START EXTRACTED RECORDS

(** When a credential is let in. *)
Definition admissible (grace now notBefore notAfter : Z) (renewal : bool) : Prop :=
  notBefore ≤ now ∧ (now ≤ notAfter ∨ renewal = true ∧ truncate (timeSub now notAfter) second ≤ grace).

Lemma AdmitCredential_exact grace now notBefore notAfter renewal :
  AdmitCredential grace now notBefore notAfter renewal = None ↔ admissible grace now notBefore notAfter renewal.
Proof.
  unfold AdmitCredential, StandingAt, admissible. case_decide; [split; [done|lia]|].
  case_decide; [split; [lia|done]|]. case_decide; [split; [done|intros [? [?|[_ ?]]]; lia]|].
  destruct renewal.
  - split; [intros _; split; [lia|right; split; [done|lia]]|done].
  - split; [done|]. intros [_ [?|[? _]]]; [lia|done].
Qed.

(** ** The authority *)

Section authority.
Context `{UUIDLib} `{!UUIDLaws} `{X509Lib} `{!X509Laws}.

Lemma FromCertificate_URI id : wid id ≠ uuid_Nil → FromCertificate (Some [URI id]) = Ok id.
Proof. intros Hid. change (ParseURI (Some (URI id)) = Ok id). by apply ParseURI_Ok. Qed.

(** What the file authority signs names the identity it was asked for and nobody else, is
    for the key of a request whose sender holds it, and does not outlive the root; the
    check of the service accepts it. *)
Lemma fileca_Sign_issued root serial now csr id ttl certPEM bundle :
  fileca_Sign root serial now csr id ttl = Ok certPEM →
  ∃ n key der, serial = Some n ∧ PublicKeyFromCSR csr = Ok key ∧ checkKey key = true ∧ 0 < ttl ∧ now + ttl ≤ crNotAfter root ∧
    (∃ rest, pem_Decode certPEM = Some ("CERTIFICATE"%string, der, rest)) ∧
    x509_ParseCertificate der =
      Some (encoded (MkCertificate n (WorkloadID_String id) [URI id] (now - BackdateNotBefore) (now + ttl) true false)) ∧
    checkIssued id certPEM bundle = Ok (MkCredential certPEM bundle (Text16 n) (wholeSeconds (now + ttl)) 0).
Proof.
  unfold fileca_Sign. intros (key & Hkey & (tmpl & Htmpl & Hs)%result_bind_Ok)%result_bind_Ok.
  unfold LeafTemplate, IsZero in Htmpl. case_bool_decide as Hid; [done|].
  destruct (decide (ttl ≤ 0)) as [|Httl]; [done|].
  destruct serial as [n|]; [|done]. injection Htmpl as <-. cbn [crNotAfter] in Hs. case_decide as Hroot; [done|].
  destruct (x509_CreateCertificate _ root key) as [der|] eqn:Hc; [|done]. injection Hs as <-.
  apply x509_Parse_Create in Hc. destruct (pem_Decode_Encode "CERTIFICATE" der) as [rest Hpem].
  exists n, key, der. split; [done|]. split; [done|]. split.
  { unfold PublicKeyFromCSR in Hkey. destruct (pem_Decode csr) as [[[ty b] rest']|]; [|done]. case_decide; [done|].
    destruct (pem_Decode rest'); [done|]. destruct (x509_ParseCertificateRequest b) as [c|]; [|done].
    destruct (csSigned c); [|done]. cbn in Hkey. destruct (checkKey (csKey c)) eqn:Hk; [|done]. by injection Hkey as <-. }
  split; [lia|]. split; [lia|]. split; [by exists rest|]. split; [exact Hc|].
  unfold checkIssued. rewrite Hpem, Hc. cbn [encoded crURIs crSerial crNotAfter]. rewrite FromCertificate_URI by done.
  by rewrite decide_True.
Qed.
End authority.

(** What the check of the service lets through. *)
Lemma checkIssued_Ok `{UUIDLib} `{X509Lib} id certPEM bundle cred :
  checkIssued id certPEM bundle = Ok cred →
  ∃ ty der rest cert, pem_Decode certPEM = Some (ty, der, rest) ∧ x509_ParseCertificate der = Some cert ∧
    FromCertificate (Some (crURIs cert)) = Ok id ∧
    cred = MkCredential certPEM bundle (CredentialSerial cert) (crNotAfter cert) 0.
Proof.
  unfold checkIssued. destruct (pem_Decode certPEM) as [[[ty der] rest]|]; [|done].
  destruct (x509_ParseCertificate der) as [cert|] eqn:Hp; [|done].
  destruct (FromCertificate _) as [got|] eqn:Hf; [|done]. case_decide; [|done]. intros [= <-]. subst.
  exists ty, der, rest, cert. by split_and!.
Qed.

(** ** The service *)

Section service.
Context `{UUIDLib} `{PgLib} `{FactsCodec} `{PolicyCodec} `{X509Lib}.
Context (renewalGrace ttl : Z).
Context (clock : nat → Z) (others : nat → EnrollDB → EnrollDB) (answers : nat → Answer).
Context (Sign : nat → bytestring → WorkloadID → Z → result IssueError bytestring) (Bundle : nat → option bytestring).

Abbreviation Enroll := (Enroll ttl clock others answers Sign Bundle).
Abbreviation Renew := (Renew renewalGrace ttl clock others answers Sign Bundle).
Abbreviation authenticate := (authenticate renewalGrace clock others answers).
Abbreviation stored := (stored others answers).

(** The tables a call of the store finds. *)
Definition found (w : EnrollWorld) : EnrollDB := others (eoCalls w) (eoDB w).

Lemma enroll_bind_Ok {A B} (m : M A) (f : A → M B) w b w' :
  (m ≫= f) w = (Ok b, w') → ∃ a w1, m w = (Ok a, w1) ∧ f a w1 = (Ok b, w').
Proof. unfold mbind, M_bind. destruct (m w) as [[a|e] w1]; [eauto|done]. Qed.

Lemma enroll_bind_Err {A B} (m : M A) (f : A → M B) w e w' :
  (m ≫= f) w = (Err e, w') → m w = (Err e, w') ∨ ∃ a w1, m w = (Ok a, w1) ∧ f a w1 = (Err e, w').
Proof. unfold mbind, M_bind. destruct (m w) as [[a|e'] w1]; [eauto|]. intros [= <- <-]. by left. Qed.

Lemma stored_Ok {A} (body : EnrollDB → result EnrollError (A * EnrollDB)) w a w' :
  stored body w = (Ok a, w') →
  ∃ d, body (found w) = Ok (a, d) ∧ w' = MkEnrollWorld d (eoTicks w) (S (eoCalls w)).
Proof.
  unfold Enroll.stored, answer, found. destruct (answers (eoCalls w)), (body _) as [[x d]|e]; intros Heq; try done.
  injection Heq as <- <-. eauto.
Qed.

(** Without other callers or lost answers, a call that fails changes nothing. *)
Lemma stored_Err {A} (body : EnrollDB → result EnrollError (A * EnrollDB)) w e w' :
  (∀ n d, others n d = d) → (∀ n, answers n ≠ AnswerLost) →
  stored body w = (Err e, w') → eoDB w' = eoDB w.
Proof.
  unfold Enroll.stored, answer. intros Ho Ha. specialize (Ha (eoCalls w)).
  destruct (answers (eoCalls w)); [| |done]; [destruct (body _) as [[x d]|e']|]; intros Heq; try done;
    injection Heq as _ <-; cbn; apply Ho.
Qed.

Lemma signed_spec {A} (f : nat → result IssueError A) w r w' :
  signed f w = (r, w') → eoDB w' = eoDB w ∧ eoTicks w' = eoTicks w ∧ ∀ a, r = Ok a → f (eoCalls w) = Ok a.
Proof.
  unfold signed. intros [= <- <-]. split_and!; try done. intros a. destruct (f (eoCalls w)); [by intros [= ->]|done].
Qed.

(** [issue] touches no table, and what it returns names the identity. *)
Lemma issue_spec id csr w r w' :
  issue ttl Sign Bundle id csr w = (r, w') →
  eoDB w' = eoDB w ∧ eoTicks w' = eoTicks w ∧ ∀ cred, r = Ok cred →
    ∃ n certPEM bundle, Sign n csr id (leafTTL ttl) = Ok certPEM ∧ checkIssued id certPEM bundle = Ok cred.
Proof.
  unfold issue, mbind, M_bind. destruct (signed _ w) as [[certPEM|e] w1] eqn:E1;
    apply signed_spec in E1 as (Hd1 & Ht1 & Hs1); [|intros [= <- <-]; by split_and!].
  destruct (signed _ w1) as [[bundle|e] w2] eqn:E2;
    apply signed_spec in E2 as (Hd2 & Ht2 & Hs2); [|intros [= <- <-]; split_and!; [congruence..|done]].
  intros E3. apply signed_spec in E3 as (Hd3 & Ht3 & Hs3). split_and!; [congruence..|]. intros cred Hr.
  exists (eoCalls w), certPEM, bundle. split; [by apply Hs1|]. by apply Hs3.
Qed.
(* ===== verification/Throttle.v ===== *)
(** * The login throttle: [internal/api/throttle.go]

    A table of windows, found by their source in a map and by their age in a list.  The
    elements of the list are shared by both, so they are pointers into a heap here, and
    that the two structures stay in step is an invariant that is proved.  A nil front of
    the list is a panic: [None]. *)

From S2P Require Import Prelude Ingest.
Local Open Scope Z_scope.

Definition DefaultLoginAttempts : Z := 10.
Definition DefaultLoginWindow : Z := 60 * 10 ^ 9.
Definition throttleMaxSources : Z := 4096.

Record window := MkWindow { wnKey : string; wnStart : Z; wnCount : Z }.

(** [thHeap] holds the list's elements; [thNext] is the next address. *)
Record Throttle := MkThrottle {
  thWindows : gmap string nat; thOrder : list nat; thHeap : gmap nat window; thNext : nat;
}.

Definition newThrottle : Throttle := MkThrottle ∅ [] ∅ 0.

Definition throttle_limit (limit : Z) : Z := if decide (0 < limit) then limit else DefaultLoginAttempts.
Definition throttle_window (span : Z) : Z := if decide (0 < span) then span else DefaultLoginWindow.

(** The loop of [makeRoom]; the list's length is its fuel. *)
Fixpoint makeRoom (fuel : nat) (t : Throttle) : option Throttle :=
  if decide (Z.of_nat (size (thWindows t)) < throttleMaxSources) then Some t else
  match fuel, thOrder t with
  | S fuel, front :: order =>
      w ← thHeap t !! front;
      makeRoom fuel (MkThrottle (delete (wnKey w) (thWindows t)) order (thHeap t) (thNext t))
  | _, _ => None
  end.

Definition Sources (t : Throttle) : Z := Z.of_nat (size (thWindows t)).

Definition MoveToBack (e : nat) (order : list nat) : list nat := filter (.≠ e) order ++ [e].

Section throttle.
Context (Limit Window : Z).
Abbreviation limit := (throttle_limit Limit).
Abbreviation span := (throttle_window Window).

(** The element of the source's window, which may be a new one. *)
Definition currentWindow (now : Z) (key : string) (t : Throttle) : option (nat * Throttle) :=
  match thWindows t !! key with
  | Some e =>
      w ← thHeap t !! e;
      if decide (span ≤ timeSub now (wnStart w)) then
        Some (e, MkThrottle (thWindows t) (MoveToBack e (thOrder t)) (<[e := MkWindow (wnKey w) now 0]> (thHeap t)) (thNext t))
      else Some (e, t)
  | None =>
      t ← makeRoom (length (thOrder t)) t;
      let e := thNext t in
      Some (e, MkThrottle (<[key := e]> (thWindows t)) (thOrder t ++ [e]) (<[e := MkWindow key now 0]> (thHeap t)) (S e))
  end.

(** [Allow]: whether the attempt is within the budget, and else the time to wait. *)
Definition Allow (now : Z) (key : string) (t : Throttle) : option (bool * Z * Throttle) :=
  '(e, t) ← currentWindow now key t;
  w ← thHeap t !! e;
  let w := MkWindow (wnKey w) (wnStart w) (i64 (wnCount w + 1)) in
  let t := MkThrottle (thWindows t) (thOrder t) (<[e := w]> (thHeap t)) (thNext t) in
  if decide (limit < wnCount w) then Some (false, timeSub (wnStart w + span) now, t) else Some (true, 0, t).

(** The attempts in the order the lock admits them, each with the clock it read before,
    and what was answered. *)
Record Entry := MkEntry { enAt : Z; enKey : string; enAllowed : bool; enRetryAfter : Z }.

Definition attempt (acc : option (list Entry * Throttle)) (a : Z * string) : option (list Entry * Throttle) :=
  '(log, t) ← acc;
  '(ok, retry, t) ← Allow a.1 a.2 t;
  Some (log ++ [MkEntry a.1 a.2 ok retry], t).
Definition serveLogins (attempts : list (Z * string)) : option (list Entry * Throttle) :=
  foldl attempt (Some ([], newThrottle)) attempts.

(** ** The two structures in step *)

Definition inStep (t : Throttle) : Prop :=
  NoDup (thOrder t) ∧
  (∀ key e, thWindows t !! key = Some e ↔ e ∈ thOrder t ∧ ∃ w, thHeap t !! e = Some w ∧ wnKey w = key) ∧
  (∀ e, e ∈ thOrder t → is_Some (thHeap t !! e)) ∧
  (∀ e, is_Some (thHeap t !! e) → (e < thNext t)%nat).

Lemma inStep_size t : inStep t → size (thWindows t) = length (thOrder t).
Proof.
  intros (Hnd & Hk & Hh & _). transitivity (length (map_to_list (thWindows t)).*2).
  { by rewrite length_fmap, length_map_to_list. }
  apply Permutation_length, NoDup_Permutation; [|done|].
  - apply NoDup_fmap_2_strong; [|apply NoDup_map_to_list].
    intros [k1 e1] [k2 e2] H1%elem_of_map_to_list H2%elem_of_map_to_list He. cbn in He. subst e2.
    apply Hk in H1 as (_ & w1 & Hw1 & <-), H2 as (_ & w2 & Hw2 & <-). by simplify_eq.
  - intros e. rewrite list_elem_of_fmap. split.
    + intros ([k e'] & -> & Hin%elem_of_map_to_list). by apply Hk in Hin as [? _].
    + intros He. destruct (Hh e He) as [w Hw]. exists (wnKey w, e). split; [done|].
      apply elem_of_map_to_list, Hk. eauto.
Qed.

Lemma inStep_new : inStep newThrottle.
Proof. split_and!; [constructor| | |]; try set_solver. intros e [? [=]]. Qed.

(** Dropping the front. *)
Lemma inStep_drop t front order w :
  inStep t → thOrder t = front :: order → thHeap t !! front = Some w →
  inStep (MkThrottle (delete (wnKey w) (thWindows t)) order (thHeap t) (thNext t)).
Proof.
  intros (Hnd & Hk & Hh & Hlow) Ho Hw. rewrite Ho in *. apply NoDup_cons in Hnd as [Hni Hnd].
  split_and!; cbn; [done| |set_solver|done]. intros key e. rewrite lookup_delete_Some, Hk. split.
  - intros (Hne & He & w' & Hw' & <-). split; [|eauto]. apply elem_of_cons in He as [->|He]; [|done]. by simplify_eq.
  - intros (He & w' & Hw' & <-). split; [|split; [by right|eauto]]. intros Heq.
    assert (thWindows t !! wnKey w = Some front) as H1 by (apply Hk; split; [by left|eauto]).
    assert (thWindows t !! wnKey w' = Some e) as H2 by (apply Hk; split; [by right|eauto]). rewrite Heq in H1. by simplify_eq.
Qed.

(** The table makes room for one: nothing goes below the bound, and at it the front. *)
Lemma makeRoom_spec t :
  inStep t → Sources t ≤ throttleMaxSources →
  (Sources t < throttleMaxSources ∧ makeRoom (length (thOrder t)) t = Some t) ∨
  (Sources t = throttleMaxSources ∧ ∃ front order w,
     thOrder t = front :: order ∧ thHeap t !! front = Some w ∧
     let t' := MkThrottle (delete (wnKey w) (thWindows t)) order (thHeap t) (thNext t) in
     makeRoom (length (thOrder t)) t = Some t' ∧ inStep t' ∧ Sources t' < throttleMaxSources).
Proof.
  intros Hin Hle. pose proof (inStep_size t Hin) as Hsz. unfold Sources, throttleMaxSources in *.
  destruct (decide (Z.of_nat (size (thWindows t)) < 4096)) as [Hlt|Hge].
  - left. split; [done|]. destruct (length (thOrder t)); cbn; by rewrite decide_True.
  - right. split; [lia|]. destruct (thOrder t) as [|front order] eqn:Ho; [cbn in Hsz; lia|].
    pose proof Hin as (_ & Hk & Hh & _). destruct (Hh front) as [w Hw]; [rewrite Ho; by left|].
    exists front, order, w. do 2 (split; [done|]). cbn zeta.
    pose proof (inStep_drop t front order w Hin Ho Hw) as Hin'.
    assert (size (delete (wnKey w) (thWindows t)) = length order) as Hsz' by apply (inStep_size _ Hin').
    cbn [length] in *. split; [|split; [done|cbn; rewrite Hsz'; lia]].
    cbn [makeRoom]. rewrite decide_False by done. rewrite Ho, Hw. cbn [mbind option_bind].
    destruct (length order) eqn:Hl; cbn [makeRoom thWindows]; rewrite decide_True; try done; unfold throttleMaxSources; lia.
Qed.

END EXTRACTED RECORDS

TASK ITEM: Go through the entries above and count the lines holding the word "identity"; write nothing but the number.

ANSWER TO THE EXERCISE: 2